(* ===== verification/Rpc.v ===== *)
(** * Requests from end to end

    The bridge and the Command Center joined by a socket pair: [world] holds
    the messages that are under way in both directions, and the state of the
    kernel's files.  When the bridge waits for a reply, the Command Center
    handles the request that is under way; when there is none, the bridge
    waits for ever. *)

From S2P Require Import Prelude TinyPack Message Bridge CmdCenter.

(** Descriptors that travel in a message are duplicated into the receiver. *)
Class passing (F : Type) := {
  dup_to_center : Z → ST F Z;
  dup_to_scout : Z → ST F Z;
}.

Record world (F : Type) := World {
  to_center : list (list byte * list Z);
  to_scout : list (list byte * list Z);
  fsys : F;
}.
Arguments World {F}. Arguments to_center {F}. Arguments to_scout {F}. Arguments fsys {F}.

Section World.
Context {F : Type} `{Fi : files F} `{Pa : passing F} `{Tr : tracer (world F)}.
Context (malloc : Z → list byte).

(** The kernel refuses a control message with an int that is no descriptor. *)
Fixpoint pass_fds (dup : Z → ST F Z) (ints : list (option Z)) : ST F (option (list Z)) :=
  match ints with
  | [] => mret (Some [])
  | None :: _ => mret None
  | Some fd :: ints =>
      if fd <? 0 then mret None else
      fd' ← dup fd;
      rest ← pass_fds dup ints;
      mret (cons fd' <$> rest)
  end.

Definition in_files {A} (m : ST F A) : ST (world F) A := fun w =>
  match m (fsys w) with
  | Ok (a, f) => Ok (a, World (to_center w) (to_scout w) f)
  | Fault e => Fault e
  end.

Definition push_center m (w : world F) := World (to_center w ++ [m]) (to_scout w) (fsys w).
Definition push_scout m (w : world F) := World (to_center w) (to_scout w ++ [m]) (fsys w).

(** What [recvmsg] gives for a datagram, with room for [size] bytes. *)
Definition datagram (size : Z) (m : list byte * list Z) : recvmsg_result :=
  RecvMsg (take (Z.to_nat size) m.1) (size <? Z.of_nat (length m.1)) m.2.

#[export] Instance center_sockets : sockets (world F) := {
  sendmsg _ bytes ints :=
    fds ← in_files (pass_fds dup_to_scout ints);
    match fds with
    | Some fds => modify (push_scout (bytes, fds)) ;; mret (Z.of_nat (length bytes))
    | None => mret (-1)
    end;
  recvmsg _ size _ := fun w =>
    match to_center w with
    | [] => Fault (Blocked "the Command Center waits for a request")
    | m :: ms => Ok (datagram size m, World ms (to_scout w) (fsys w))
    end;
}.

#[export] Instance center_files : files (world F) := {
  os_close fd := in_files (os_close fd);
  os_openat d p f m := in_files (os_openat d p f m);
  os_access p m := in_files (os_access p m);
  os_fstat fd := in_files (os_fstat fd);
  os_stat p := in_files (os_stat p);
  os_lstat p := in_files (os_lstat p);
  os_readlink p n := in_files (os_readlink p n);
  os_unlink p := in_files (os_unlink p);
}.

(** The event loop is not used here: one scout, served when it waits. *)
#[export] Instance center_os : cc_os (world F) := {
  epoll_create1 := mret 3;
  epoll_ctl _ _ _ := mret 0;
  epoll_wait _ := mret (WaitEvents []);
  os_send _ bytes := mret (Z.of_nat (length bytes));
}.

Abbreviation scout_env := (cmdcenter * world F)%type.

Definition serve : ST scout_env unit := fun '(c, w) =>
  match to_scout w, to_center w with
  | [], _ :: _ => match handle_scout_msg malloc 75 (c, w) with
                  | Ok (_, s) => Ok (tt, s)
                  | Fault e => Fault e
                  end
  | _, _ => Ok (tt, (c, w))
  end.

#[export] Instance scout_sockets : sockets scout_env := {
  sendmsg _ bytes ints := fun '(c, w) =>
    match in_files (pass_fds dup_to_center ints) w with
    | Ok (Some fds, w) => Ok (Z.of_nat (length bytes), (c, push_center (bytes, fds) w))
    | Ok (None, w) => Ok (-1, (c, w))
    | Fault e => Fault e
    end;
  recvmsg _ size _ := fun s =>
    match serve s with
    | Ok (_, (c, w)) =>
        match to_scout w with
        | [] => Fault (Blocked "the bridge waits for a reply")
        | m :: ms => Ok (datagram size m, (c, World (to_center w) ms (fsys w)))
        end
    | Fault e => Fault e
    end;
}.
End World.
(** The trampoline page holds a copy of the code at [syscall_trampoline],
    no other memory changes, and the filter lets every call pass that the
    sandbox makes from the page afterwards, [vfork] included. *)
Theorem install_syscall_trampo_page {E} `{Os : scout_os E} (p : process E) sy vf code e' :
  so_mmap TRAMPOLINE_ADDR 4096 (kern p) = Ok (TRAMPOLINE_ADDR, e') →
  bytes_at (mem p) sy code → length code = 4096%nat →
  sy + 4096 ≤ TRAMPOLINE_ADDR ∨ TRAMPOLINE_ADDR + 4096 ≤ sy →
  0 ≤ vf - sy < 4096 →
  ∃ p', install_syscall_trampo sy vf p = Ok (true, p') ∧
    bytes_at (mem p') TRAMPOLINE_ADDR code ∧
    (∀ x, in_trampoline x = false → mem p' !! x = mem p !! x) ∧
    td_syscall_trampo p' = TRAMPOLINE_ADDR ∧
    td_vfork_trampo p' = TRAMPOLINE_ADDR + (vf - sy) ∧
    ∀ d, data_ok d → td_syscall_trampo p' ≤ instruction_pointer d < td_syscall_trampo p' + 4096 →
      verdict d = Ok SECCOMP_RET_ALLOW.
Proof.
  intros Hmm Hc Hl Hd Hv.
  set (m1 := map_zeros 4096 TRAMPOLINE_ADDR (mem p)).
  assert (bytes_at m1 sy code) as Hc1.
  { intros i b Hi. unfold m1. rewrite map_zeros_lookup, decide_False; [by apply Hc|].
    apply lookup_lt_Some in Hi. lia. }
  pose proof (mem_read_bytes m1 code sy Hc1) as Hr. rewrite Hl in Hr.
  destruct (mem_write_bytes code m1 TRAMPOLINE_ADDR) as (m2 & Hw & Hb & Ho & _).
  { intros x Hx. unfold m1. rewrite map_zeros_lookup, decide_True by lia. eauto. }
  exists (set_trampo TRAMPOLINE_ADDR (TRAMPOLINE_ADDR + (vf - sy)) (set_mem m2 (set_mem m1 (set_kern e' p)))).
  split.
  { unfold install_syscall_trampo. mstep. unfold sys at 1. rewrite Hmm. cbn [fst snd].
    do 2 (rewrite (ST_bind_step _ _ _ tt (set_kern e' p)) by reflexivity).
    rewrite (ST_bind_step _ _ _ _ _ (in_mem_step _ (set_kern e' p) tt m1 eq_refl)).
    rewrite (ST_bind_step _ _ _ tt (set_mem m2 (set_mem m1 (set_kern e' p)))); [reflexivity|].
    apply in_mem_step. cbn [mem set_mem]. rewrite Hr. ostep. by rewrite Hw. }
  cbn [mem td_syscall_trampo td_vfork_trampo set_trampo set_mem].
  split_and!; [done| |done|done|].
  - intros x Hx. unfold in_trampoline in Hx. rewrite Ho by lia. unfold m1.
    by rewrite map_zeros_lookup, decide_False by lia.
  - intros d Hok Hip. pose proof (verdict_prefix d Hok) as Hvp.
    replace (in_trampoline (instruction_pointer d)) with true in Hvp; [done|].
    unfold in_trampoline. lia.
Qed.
#####
__Description of the task__
Return the data exactly, every line included.

__Answer to this problem__
(* ===== verification/Rpc.v ===== *)
(** * Requests from end to end

    The bridge and the Command Center joined by a socket pair: [world] holds
    the messages that are under way in both directions, and the state of the
    kernel's files.  When the bridge waits for a reply, the Command Center
    handles the request that is under way; when there is none, the bridge
    waits for ever. *)

From S2P Require Import Prelude TinyPack Message Bridge CmdCenter.

(** Descriptors that travel in a message are duplicated into the receiver. *)
Class passing (F : Type) := {
  dup_to_center : Z → ST F Z;
  dup_to_scout : Z → ST F Z;
}.

Record world (F : Type) := World {
  to_center : list (list byte * list Z);
  to_scout : list (list byte * list Z);
  fsys : F;
}.
Arguments World {F}. Arguments to_center {F}. Arguments to_scout {F}. Arguments fsys {F}.

Section World.
Context {F : Type} `{Fi : files F} `{Pa : passing F} `{Tr : tracer (world F)}.
Context (malloc : Z → list byte).

(** The kernel refuses a control message with an int that is no descriptor. *)
Fixpoint pass_fds (dup : Z → ST F Z) (ints : list (option Z)) : ST F (option (list Z)) :=
  match ints with
  | [] => mret (Some [])
  | None :: _ => mret None
  | Some fd :: ints =>
      if fd <? 0 then mret None else
      fd' ← dup fd;
      rest ← pass_fds dup ints;
      mret (cons fd' <$> rest)
  end.

Definition in_files {A} (m : ST F A) : ST (world F) A := fun w =>
  match m (fsys w) with
  | Ok (a, f) => Ok (a, World (to_center w) (to_scout w) f)
  | Fault e => Fault e
  end.

Definition push_center m (w : world F) := World (to_center w ++ [m]) (to_scout w) (fsys w).
Definition push_scout m (w : world F) := World (to_center w) (to_scout w ++ [m]) (fsys w).

(** What [recvmsg] gives for a datagram, with room for [size] bytes. *)
Definition datagram (size : Z) (m : list byte * list Z) : recvmsg_result :=
  RecvMsg (take (Z.to_nat size) m.1) (size <? Z.of_nat (length m.1)) m.2.

#[export] Instance center_sockets : sockets (world F) := {
  sendmsg _ bytes ints :=
    fds ← in_files (pass_fds dup_to_scout ints);
    match fds with
    | Some fds => modify (push_scout (bytes, fds)) ;; mret (Z.of_nat (length bytes))
    | None => mret (-1)
    end;
  recvmsg _ size _ := fun w =>
    match to_center w with
    | [] => Fault (Blocked "the Command Center waits for a request")
    | m :: ms => Ok (datagram size m, World ms (to_scout w) (fsys w))
    end;
}.

#[export] Instance center_files : files (world F) := {
  os_close fd := in_files (os_close fd);
  os_openat d p f m := in_files (os_openat d p f m);
  os_access p m := in_files (os_access p m);
  os_fstat fd := in_files (os_fstat fd);
  os_stat p := in_files (os_stat p);
  os_lstat p := in_files (os_lstat p);
  os_readlink p n := in_files (os_readlink p n);
  os_unlink p := in_files (os_unlink p);
}.

(** The event loop is not used here: one scout, served when it waits. *)
#[export] Instance center_os : cc_os (world F) := {
  epoll_create1 := mret 3;
  epoll_ctl _ _ _ := mret 0;
  epoll_wait _ := mret (WaitEvents []);
  os_send _ bytes := mret (Z.of_nat (length bytes));
}.

Abbreviation scout_env := (cmdcenter * world F)%type.

Definition serve : ST scout_env unit := fun '(c, w) =>
  match to_scout w, to_center w with
  | [], _ :: _ => match handle_scout_msg malloc 75 (c, w) with
                  | Ok (_, s) => Ok (tt, s)
                  | Fault e => Fault e
                  end
  | _, _ => Ok (tt, (c, w))
  end.

#[export] Instance scout_sockets : sockets scout_env := {
  sendmsg _ bytes ints := fun '(c, w) =>
    match in_files (pass_fds dup_to_center ints) w with
    | Ok (Some fds, w) => Ok (Z.of_nat (length bytes), (c, push_center (bytes, fds) w))
    | Ok (None, w) => Ok (-1, (c, w))
    | Fault e => Fault e
    end;
  recvmsg _ size _ := fun s =>
    match serve s with
    | Ok (_, (c, w)) =>
        match to_scout w with
        | [] => Fault (Blocked "the bridge waits for a reply")
        | m :: ms => Ok (datagram size m, (c, World (to_center w) ms (fsys w)))
        end
    | Fault e => Fault e
    end;
}.
End World.
(** The trampoline page holds a copy of the code at [syscall_trampoline],
    no other memory changes, and the filter lets every call pass that the
    sandbox makes from the page afterwards, [vfork] included. *)
Theorem install_syscall_trampo_page {E} `{Os : scout_os E} (p : process E) sy vf code e' :
  so_mmap TRAMPOLINE_ADDR 4096 (kern p) = Ok (TRAMPOLINE_ADDR, e') →
  bytes_at (mem p) sy code → length code = 4096%nat →
  sy + 4096 ≤ TRAMPOLINE_ADDR ∨ TRAMPOLINE_ADDR + 4096 ≤ sy →
  0 ≤ vf - sy < 4096 →
  ∃ p', install_syscall_trampo sy vf p = Ok (true, p') ∧
    bytes_at (mem p') TRAMPOLINE_ADDR code ∧
    (∀ x, in_trampoline x = false → mem p' !! x = mem p !! x) ∧
    td_syscall_trampo p' = TRAMPOLINE_ADDR ∧
    td_vfork_trampo p' = TRAMPOLINE_ADDR + (vf - sy) ∧
    ∀ d, data_ok d → td_syscall_trampo p' ≤ instruction_pointer d < td_syscall_trampo p' + 4096 →
      verdict d = Ok SECCOMP_RET_ALLOW.
Proof.
  intros Hmm Hc Hl Hd Hv.
  set (m1 := map_zeros 4096 TRAMPOLINE_ADDR (mem p)).
  assert (bytes_at m1 sy code) as Hc1.
  { intros i b Hi. unfold m1. rewrite map_zeros_lookup, decide_False; [by apply Hc|].
    apply lookup_lt_Some in Hi. lia. }
  pose proof (mem_read_bytes m1 code sy Hc1) as Hr. rewrite Hl in Hr.
  destruct (mem_write_bytes code m1 TRAMPOLINE_ADDR) as (m2 & Hw & Hb & Ho & _).
  { intros x Hx. unfold m1. rewrite map_zeros_lookup, decide_True by lia. eauto. }
  exists (set_trampo TRAMPOLINE_ADDR (TRAMPOLINE_ADDR + (vf - sy)) (set_mem m2 (set_mem m1 (set_kern e' p)))).
  split.
  { unfold install_syscall_trampo. mstep. unfold sys at 1. rewrite Hmm. cbn [fst snd].
    do 2 (rewrite (ST_bind_step _ _ _ tt (set_kern e' p)) by reflexivity).
    rewrite (ST_bind_step _ _ _ _ _ (in_mem_step _ (set_kern e' p) tt m1 eq_refl)).
    rewrite (ST_bind_step _ _ _ tt (set_mem m2 (set_mem m1 (set_kern e' p)))); [reflexivity|].
    apply in_mem_step. cbn [mem set_mem]. rewrite Hr. ostep. by rewrite Hw. }
  cbn [mem td_syscall_trampo td_vfork_trampo set_trampo set_mem].
  split_and!; [done| |done|done|].
  - intros x Hx. unfold in_trampoline in Hx. rewrite Ho by lia. unfold m1.
    by rewrite map_zeros_lookup, decide_False by lia.
  - intros d Hok Hip. pose proof (verdict_prefix d Hok) as Hvp.
    replace (in_trampoline (instruction_pointer d)) with true in Hvp; [done|].
    unfold in_trampoline. lia.
Qed.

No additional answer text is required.